▶ _Records provided_
○ ○ ○

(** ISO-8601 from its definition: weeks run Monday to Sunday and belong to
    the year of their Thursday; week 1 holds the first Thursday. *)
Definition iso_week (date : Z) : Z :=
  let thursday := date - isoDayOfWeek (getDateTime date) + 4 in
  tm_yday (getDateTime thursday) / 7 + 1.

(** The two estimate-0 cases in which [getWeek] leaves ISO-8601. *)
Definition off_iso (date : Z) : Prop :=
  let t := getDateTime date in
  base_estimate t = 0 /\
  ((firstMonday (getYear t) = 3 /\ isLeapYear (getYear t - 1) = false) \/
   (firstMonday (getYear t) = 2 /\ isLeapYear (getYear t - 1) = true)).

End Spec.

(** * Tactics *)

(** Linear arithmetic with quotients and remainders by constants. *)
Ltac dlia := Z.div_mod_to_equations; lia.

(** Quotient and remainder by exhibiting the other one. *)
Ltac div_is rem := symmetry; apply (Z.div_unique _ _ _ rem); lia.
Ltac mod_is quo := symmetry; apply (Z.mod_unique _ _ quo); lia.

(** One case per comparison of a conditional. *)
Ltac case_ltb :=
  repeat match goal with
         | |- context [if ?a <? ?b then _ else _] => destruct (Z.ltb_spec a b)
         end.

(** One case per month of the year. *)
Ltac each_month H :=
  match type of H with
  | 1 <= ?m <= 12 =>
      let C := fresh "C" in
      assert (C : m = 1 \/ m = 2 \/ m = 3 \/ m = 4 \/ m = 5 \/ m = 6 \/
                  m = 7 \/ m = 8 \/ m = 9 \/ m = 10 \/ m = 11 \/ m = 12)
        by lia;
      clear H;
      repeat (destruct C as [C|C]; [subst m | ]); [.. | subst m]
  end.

○ ○ ○

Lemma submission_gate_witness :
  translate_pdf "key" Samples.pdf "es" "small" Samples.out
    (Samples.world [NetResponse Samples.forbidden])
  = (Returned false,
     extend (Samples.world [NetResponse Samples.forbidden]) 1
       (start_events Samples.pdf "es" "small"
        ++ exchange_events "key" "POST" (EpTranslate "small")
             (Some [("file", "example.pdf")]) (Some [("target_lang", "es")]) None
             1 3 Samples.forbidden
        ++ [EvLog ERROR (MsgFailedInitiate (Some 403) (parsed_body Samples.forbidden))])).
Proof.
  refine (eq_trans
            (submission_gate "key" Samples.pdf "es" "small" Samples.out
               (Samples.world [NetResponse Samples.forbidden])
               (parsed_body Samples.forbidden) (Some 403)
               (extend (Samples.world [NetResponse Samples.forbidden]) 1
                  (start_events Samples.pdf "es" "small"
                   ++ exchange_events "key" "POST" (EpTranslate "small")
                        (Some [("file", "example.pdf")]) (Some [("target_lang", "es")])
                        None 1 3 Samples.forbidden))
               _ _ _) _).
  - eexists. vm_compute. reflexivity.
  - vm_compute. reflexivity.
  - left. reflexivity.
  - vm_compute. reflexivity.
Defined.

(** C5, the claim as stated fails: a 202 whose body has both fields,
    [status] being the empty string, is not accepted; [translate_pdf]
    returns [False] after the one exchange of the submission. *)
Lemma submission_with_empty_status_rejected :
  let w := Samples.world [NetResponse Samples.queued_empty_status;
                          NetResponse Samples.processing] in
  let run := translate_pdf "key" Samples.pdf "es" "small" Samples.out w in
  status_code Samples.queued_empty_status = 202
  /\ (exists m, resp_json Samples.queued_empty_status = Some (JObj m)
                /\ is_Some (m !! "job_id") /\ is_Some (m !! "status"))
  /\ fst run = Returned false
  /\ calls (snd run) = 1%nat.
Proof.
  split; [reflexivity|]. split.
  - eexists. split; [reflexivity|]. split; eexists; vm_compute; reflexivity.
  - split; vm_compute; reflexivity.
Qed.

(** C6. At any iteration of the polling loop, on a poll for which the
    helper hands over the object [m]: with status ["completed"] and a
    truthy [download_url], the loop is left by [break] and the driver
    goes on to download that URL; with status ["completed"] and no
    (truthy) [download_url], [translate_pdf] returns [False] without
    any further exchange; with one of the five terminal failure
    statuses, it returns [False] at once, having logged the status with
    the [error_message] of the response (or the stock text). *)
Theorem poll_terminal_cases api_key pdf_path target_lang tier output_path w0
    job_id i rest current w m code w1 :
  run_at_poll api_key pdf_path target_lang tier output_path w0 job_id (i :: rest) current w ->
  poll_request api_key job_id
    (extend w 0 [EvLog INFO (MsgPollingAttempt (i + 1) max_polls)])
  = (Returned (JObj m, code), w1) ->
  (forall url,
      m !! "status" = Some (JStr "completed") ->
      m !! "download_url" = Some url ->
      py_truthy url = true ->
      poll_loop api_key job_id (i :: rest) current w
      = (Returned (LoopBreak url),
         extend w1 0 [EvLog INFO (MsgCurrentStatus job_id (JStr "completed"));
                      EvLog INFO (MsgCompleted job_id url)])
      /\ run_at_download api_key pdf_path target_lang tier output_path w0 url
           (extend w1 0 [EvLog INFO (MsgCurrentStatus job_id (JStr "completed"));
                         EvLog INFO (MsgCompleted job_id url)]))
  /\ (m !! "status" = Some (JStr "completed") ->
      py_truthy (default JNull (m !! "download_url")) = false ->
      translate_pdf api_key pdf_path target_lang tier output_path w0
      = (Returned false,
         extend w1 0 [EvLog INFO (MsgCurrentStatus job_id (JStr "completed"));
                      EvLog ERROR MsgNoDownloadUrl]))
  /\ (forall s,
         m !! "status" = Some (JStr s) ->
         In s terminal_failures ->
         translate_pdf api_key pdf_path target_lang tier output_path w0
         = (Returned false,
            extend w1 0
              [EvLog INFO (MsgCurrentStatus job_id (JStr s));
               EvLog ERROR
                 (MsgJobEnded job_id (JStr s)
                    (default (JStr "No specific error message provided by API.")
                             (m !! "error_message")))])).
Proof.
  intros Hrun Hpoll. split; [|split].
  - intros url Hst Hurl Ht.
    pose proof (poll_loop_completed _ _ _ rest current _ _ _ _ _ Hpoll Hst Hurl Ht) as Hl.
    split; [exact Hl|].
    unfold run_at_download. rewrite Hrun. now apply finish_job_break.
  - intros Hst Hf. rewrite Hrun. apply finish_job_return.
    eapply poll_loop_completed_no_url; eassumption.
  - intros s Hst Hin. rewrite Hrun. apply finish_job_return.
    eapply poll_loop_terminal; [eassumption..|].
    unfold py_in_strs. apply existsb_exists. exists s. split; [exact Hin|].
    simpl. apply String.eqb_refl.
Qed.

○ ○ ○

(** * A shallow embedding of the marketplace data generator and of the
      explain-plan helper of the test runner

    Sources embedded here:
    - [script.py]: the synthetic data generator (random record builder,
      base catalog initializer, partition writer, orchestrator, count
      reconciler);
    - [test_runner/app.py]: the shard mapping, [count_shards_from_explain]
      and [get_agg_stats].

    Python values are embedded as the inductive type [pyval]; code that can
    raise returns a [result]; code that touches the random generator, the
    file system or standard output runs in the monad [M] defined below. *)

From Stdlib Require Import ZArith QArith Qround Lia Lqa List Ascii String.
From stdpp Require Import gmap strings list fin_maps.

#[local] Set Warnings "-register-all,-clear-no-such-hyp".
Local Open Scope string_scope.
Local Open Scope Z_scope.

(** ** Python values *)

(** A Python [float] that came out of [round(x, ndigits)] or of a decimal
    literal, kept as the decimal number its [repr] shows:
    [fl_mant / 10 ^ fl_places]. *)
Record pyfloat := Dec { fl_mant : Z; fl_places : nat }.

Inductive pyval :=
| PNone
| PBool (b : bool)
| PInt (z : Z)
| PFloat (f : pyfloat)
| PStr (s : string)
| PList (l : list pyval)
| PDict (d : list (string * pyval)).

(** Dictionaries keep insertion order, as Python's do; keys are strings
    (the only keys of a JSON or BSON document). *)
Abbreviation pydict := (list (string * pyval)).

○ ○ ○

Give back exactly the lines above, from the line containing "(** One case per comparison" through the line containing "Ltac each_month H", with both end lines and nothing more.

(** One case per comparison of a conditional. *)
Ltac case_ltb :=
  repeat match goal with
         | |- context [if ?a <? ?b then _ else _] => destruct (Z.ltb_spec a b)
         end.

(** One case per month of the year. *)
Ltac each_month H :=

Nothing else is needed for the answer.